## Task objective
Copy out each line of the material that includes the word "read".

## Dataset entries
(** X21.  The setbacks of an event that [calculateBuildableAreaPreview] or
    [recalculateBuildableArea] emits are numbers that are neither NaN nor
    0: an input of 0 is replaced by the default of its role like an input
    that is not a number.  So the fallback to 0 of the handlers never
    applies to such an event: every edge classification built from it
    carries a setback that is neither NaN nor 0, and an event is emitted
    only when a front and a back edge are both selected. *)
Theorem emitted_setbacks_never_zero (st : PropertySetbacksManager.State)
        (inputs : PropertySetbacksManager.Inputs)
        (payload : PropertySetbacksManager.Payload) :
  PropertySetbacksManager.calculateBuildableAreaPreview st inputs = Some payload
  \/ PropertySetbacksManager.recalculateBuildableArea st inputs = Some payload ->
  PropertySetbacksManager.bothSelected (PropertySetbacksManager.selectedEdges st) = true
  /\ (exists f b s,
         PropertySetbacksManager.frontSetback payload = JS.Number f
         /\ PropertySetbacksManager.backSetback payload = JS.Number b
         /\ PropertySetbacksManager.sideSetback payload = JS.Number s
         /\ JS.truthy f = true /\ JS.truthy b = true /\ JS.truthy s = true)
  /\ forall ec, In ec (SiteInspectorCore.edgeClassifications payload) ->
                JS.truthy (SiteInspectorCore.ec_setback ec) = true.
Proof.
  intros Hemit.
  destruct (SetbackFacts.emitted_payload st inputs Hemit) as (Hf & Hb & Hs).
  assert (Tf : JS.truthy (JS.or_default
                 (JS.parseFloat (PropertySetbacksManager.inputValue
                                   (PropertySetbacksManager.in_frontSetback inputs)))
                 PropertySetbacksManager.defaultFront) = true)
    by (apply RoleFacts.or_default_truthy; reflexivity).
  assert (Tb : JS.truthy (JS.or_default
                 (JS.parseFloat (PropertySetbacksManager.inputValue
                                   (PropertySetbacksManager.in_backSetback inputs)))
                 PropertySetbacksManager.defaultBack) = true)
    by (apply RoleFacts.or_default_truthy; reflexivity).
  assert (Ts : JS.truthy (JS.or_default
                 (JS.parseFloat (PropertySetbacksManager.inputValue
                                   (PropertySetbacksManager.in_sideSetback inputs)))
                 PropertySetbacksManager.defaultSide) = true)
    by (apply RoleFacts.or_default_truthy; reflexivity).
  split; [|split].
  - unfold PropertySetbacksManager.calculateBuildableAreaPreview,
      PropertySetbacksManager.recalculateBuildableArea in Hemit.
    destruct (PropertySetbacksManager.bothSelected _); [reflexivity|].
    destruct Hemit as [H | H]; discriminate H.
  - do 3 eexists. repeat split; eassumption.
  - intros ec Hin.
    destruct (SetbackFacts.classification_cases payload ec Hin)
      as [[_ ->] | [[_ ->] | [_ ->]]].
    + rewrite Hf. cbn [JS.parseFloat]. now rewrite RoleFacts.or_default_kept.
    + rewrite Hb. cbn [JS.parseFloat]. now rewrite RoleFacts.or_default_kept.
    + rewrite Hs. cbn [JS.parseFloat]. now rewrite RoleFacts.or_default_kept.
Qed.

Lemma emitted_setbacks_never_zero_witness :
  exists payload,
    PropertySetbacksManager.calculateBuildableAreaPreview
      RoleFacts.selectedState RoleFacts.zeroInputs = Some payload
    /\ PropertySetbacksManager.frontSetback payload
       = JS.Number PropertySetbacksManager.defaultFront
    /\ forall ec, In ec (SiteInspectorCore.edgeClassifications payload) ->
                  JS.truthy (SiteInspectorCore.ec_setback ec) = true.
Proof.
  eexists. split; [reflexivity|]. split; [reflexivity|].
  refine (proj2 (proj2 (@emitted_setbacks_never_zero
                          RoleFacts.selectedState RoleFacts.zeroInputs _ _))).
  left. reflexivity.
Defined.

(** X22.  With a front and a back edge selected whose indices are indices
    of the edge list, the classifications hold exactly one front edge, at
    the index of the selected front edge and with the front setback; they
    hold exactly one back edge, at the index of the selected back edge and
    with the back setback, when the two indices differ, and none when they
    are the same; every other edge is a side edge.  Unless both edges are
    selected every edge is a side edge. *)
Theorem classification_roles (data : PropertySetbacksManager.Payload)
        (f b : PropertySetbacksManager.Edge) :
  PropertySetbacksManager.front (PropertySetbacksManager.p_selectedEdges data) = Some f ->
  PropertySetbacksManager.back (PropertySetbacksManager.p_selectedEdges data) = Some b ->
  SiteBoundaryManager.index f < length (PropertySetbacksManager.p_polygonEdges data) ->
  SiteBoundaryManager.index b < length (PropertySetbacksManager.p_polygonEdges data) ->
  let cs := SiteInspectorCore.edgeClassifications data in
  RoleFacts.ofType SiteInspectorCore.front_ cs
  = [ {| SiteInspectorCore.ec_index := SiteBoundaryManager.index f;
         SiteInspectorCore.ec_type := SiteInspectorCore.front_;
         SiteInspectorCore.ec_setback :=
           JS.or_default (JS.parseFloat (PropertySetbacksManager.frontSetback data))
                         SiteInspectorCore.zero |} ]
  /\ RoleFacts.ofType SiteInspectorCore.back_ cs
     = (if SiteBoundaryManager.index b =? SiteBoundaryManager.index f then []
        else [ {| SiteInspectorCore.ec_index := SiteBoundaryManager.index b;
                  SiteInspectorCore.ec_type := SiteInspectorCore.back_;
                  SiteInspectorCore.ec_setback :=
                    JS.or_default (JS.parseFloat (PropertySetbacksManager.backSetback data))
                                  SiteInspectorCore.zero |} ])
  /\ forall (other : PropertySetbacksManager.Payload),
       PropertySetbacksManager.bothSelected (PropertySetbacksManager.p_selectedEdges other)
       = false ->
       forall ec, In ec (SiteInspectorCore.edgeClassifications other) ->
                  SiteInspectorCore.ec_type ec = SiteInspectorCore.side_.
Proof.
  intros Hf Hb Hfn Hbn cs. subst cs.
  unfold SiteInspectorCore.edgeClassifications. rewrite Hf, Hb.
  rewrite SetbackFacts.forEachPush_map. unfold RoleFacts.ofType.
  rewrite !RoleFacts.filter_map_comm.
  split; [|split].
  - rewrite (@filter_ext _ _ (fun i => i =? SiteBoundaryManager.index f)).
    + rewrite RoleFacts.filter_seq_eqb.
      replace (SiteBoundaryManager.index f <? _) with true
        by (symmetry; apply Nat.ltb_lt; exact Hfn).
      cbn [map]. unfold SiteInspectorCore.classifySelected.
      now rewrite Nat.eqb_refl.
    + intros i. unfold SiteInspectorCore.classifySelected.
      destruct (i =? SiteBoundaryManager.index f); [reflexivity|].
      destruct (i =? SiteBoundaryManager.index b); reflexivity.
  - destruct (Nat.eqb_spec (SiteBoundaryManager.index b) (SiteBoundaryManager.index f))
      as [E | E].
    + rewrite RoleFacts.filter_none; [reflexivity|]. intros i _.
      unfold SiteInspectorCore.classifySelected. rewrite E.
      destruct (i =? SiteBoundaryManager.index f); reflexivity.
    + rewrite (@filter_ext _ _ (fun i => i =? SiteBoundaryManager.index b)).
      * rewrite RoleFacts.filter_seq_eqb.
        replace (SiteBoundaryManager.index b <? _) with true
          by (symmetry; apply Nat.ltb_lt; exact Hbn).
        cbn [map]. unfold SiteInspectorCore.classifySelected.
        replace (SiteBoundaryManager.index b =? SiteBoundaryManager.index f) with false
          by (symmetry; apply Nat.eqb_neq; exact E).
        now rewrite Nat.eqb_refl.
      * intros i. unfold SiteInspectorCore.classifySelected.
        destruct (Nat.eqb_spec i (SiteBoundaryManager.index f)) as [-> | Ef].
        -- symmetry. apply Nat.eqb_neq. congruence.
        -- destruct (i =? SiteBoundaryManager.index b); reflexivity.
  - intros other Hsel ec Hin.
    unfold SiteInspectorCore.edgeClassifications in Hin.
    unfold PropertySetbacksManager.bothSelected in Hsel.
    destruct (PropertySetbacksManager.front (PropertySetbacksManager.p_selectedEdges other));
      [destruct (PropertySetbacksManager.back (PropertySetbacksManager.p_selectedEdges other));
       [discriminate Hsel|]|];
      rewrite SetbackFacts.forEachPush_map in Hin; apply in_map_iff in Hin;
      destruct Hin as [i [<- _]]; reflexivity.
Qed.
---
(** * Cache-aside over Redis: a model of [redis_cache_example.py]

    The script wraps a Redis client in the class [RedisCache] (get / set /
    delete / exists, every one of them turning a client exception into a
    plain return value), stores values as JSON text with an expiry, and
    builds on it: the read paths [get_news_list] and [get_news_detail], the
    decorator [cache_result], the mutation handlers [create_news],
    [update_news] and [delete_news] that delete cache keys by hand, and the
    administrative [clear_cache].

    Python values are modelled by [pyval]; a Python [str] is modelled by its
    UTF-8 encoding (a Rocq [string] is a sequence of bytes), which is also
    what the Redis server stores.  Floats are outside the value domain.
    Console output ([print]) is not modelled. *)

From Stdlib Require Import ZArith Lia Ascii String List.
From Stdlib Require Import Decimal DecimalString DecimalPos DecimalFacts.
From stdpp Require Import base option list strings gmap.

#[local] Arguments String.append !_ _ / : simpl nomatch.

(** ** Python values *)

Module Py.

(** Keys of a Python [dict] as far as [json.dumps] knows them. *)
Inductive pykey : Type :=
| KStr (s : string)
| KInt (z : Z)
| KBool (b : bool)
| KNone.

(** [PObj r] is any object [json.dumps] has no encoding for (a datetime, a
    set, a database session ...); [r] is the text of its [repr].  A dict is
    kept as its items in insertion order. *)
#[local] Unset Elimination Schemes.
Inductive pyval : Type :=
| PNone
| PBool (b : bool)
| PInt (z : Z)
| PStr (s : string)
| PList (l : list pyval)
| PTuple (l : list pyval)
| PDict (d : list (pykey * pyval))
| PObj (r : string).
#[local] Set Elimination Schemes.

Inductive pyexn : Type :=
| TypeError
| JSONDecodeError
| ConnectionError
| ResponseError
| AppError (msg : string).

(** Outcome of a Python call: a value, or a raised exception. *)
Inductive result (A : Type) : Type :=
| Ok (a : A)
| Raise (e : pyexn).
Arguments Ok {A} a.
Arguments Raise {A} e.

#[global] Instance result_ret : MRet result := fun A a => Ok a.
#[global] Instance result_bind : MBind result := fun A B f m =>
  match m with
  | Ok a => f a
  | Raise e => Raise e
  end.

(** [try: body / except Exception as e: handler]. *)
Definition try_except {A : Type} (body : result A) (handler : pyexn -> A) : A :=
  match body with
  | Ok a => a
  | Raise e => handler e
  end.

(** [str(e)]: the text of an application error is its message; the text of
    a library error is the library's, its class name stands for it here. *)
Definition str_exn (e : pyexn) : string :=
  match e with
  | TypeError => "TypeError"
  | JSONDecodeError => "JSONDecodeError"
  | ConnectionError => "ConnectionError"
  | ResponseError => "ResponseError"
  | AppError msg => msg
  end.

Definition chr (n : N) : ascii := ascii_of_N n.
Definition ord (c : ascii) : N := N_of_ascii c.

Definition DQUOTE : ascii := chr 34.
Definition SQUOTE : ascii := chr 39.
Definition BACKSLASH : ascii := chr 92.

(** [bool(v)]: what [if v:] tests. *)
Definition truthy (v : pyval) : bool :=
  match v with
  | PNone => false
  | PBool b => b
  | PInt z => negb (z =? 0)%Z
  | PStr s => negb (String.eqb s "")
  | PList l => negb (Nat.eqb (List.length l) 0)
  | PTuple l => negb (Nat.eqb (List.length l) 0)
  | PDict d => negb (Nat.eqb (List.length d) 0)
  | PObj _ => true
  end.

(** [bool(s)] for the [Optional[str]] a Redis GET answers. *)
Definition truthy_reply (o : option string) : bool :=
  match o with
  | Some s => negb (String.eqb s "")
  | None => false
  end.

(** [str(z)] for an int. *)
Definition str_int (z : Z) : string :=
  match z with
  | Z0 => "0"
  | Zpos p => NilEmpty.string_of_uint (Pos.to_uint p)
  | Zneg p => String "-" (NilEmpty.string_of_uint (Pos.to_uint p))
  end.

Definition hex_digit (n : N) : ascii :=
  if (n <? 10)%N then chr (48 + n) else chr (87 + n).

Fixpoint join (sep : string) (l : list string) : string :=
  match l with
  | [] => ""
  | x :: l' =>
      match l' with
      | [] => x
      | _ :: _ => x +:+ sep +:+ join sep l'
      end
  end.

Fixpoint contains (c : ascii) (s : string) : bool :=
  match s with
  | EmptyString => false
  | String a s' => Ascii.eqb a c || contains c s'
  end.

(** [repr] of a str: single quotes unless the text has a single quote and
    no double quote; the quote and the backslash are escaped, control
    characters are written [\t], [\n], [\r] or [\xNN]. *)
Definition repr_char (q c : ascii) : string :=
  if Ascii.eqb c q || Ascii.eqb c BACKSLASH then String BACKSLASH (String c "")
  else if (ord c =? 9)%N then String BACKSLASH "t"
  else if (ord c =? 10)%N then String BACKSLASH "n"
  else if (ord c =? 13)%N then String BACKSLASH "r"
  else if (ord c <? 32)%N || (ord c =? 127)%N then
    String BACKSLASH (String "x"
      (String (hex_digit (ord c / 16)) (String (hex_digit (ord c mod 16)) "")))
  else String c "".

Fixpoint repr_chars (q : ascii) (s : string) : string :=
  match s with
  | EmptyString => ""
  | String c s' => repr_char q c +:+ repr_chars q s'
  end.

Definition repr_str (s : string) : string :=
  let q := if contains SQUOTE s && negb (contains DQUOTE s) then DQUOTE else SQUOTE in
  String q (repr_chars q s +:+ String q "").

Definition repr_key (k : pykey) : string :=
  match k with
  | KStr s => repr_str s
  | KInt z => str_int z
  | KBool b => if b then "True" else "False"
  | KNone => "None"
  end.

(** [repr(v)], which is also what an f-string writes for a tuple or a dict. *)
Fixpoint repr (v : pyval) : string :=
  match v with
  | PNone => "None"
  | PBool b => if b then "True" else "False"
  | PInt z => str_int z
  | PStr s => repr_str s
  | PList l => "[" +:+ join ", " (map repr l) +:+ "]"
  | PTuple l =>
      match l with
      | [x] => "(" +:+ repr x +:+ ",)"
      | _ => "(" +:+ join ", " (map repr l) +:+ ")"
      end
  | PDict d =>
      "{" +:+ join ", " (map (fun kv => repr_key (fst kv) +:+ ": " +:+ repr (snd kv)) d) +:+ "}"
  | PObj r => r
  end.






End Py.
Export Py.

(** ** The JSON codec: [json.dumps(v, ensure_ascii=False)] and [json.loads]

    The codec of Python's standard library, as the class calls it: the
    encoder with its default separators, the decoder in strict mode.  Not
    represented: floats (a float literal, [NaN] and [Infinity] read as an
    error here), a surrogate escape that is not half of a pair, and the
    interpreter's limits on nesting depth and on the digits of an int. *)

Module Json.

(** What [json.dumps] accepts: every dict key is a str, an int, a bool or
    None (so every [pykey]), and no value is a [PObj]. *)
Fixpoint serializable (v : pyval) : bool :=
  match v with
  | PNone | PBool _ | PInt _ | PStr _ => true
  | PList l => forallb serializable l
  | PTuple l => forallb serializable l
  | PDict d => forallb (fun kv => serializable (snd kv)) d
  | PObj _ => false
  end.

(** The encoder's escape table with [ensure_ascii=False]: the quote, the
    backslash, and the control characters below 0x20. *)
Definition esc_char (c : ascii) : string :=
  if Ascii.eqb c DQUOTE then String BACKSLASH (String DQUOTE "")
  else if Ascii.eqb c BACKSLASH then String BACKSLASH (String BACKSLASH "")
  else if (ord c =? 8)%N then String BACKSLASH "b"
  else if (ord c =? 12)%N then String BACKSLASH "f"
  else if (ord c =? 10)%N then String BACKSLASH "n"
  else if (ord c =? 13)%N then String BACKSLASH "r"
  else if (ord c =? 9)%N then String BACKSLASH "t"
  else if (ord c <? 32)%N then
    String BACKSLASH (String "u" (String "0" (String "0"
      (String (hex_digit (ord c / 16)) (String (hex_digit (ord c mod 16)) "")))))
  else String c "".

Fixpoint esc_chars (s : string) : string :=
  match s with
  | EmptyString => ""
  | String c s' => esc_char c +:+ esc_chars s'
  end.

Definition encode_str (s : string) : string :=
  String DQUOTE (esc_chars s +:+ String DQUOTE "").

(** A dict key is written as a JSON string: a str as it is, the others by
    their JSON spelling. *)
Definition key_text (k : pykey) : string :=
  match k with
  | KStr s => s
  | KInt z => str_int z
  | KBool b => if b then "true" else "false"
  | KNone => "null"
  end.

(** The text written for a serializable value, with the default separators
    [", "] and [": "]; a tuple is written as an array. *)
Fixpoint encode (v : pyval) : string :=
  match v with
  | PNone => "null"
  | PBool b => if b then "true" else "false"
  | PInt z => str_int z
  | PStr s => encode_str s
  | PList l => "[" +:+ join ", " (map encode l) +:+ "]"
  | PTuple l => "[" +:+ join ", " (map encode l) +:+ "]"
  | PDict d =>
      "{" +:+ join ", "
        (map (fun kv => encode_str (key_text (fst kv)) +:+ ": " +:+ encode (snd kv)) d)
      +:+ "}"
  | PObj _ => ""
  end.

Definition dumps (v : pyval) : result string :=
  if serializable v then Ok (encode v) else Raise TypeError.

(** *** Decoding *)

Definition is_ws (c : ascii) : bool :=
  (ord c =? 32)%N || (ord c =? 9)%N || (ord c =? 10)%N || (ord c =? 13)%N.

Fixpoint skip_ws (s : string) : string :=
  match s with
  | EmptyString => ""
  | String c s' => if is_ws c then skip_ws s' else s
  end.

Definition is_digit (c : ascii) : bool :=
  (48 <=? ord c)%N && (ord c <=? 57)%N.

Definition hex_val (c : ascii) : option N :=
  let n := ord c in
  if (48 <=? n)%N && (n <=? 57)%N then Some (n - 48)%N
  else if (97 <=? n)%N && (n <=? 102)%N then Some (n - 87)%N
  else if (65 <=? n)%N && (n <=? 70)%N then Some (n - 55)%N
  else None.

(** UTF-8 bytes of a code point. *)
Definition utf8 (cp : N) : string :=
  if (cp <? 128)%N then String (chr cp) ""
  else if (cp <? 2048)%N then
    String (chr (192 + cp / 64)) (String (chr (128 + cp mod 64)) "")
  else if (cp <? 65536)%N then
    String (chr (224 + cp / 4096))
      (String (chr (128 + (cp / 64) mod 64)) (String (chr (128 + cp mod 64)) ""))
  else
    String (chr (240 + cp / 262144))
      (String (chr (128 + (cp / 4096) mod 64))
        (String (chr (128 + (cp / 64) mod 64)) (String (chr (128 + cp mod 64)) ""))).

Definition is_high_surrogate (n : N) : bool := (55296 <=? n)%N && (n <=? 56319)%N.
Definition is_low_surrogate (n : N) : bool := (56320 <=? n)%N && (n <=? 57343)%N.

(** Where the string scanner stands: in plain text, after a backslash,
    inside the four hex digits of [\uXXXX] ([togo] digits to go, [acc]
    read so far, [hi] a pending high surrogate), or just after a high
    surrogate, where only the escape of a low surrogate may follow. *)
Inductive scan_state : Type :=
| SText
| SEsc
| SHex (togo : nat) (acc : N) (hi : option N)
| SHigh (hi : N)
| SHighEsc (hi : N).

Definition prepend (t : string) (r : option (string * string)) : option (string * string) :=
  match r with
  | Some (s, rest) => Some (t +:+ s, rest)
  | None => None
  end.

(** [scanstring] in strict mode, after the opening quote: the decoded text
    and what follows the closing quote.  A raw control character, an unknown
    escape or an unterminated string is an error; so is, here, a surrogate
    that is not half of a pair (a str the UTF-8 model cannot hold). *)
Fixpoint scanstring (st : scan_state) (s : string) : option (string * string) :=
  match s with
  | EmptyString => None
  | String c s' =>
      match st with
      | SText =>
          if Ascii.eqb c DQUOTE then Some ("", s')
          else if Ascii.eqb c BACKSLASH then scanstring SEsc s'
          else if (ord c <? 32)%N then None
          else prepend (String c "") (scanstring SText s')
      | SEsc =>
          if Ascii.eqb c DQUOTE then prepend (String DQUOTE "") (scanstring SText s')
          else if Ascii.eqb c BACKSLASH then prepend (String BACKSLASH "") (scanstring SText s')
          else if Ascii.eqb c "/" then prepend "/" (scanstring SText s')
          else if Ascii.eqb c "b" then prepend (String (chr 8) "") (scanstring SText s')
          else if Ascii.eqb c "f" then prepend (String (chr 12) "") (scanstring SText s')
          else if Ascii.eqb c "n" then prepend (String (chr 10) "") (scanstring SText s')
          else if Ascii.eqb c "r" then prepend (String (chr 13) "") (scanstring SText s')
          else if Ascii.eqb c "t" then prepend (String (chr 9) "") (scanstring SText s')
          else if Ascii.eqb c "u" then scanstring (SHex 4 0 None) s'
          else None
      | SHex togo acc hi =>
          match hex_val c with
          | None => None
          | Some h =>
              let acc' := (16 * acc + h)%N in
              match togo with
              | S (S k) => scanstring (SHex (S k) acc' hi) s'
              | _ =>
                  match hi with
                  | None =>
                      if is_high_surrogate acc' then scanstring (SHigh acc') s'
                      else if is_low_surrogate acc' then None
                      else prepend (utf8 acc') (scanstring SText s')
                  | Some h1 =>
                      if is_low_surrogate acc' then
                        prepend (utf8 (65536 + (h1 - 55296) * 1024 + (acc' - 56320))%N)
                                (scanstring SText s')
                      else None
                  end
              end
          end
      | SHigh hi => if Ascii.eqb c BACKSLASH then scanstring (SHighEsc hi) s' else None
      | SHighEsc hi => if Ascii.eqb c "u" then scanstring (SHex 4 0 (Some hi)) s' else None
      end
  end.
==
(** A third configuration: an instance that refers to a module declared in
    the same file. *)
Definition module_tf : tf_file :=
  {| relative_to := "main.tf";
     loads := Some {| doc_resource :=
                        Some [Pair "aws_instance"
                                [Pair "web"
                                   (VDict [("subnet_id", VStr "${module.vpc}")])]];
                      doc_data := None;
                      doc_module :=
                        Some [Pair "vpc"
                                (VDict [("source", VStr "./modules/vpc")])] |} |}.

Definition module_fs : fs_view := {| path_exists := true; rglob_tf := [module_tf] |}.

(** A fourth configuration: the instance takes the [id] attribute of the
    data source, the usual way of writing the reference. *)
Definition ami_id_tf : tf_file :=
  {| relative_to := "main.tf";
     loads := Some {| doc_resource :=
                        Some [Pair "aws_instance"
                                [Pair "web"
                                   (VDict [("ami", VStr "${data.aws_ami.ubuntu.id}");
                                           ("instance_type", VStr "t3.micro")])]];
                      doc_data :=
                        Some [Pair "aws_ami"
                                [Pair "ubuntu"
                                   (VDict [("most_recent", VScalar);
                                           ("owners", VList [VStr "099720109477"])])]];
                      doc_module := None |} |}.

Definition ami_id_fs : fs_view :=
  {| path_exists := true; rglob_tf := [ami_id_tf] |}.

## Task response
    builds on it: the read paths [get_news_list] and [get_news_detail], the
    represented: floats (a float literal, [NaN] and [Infinity] read as an
    read so far, [hi] a pending high surrogate), or just after a high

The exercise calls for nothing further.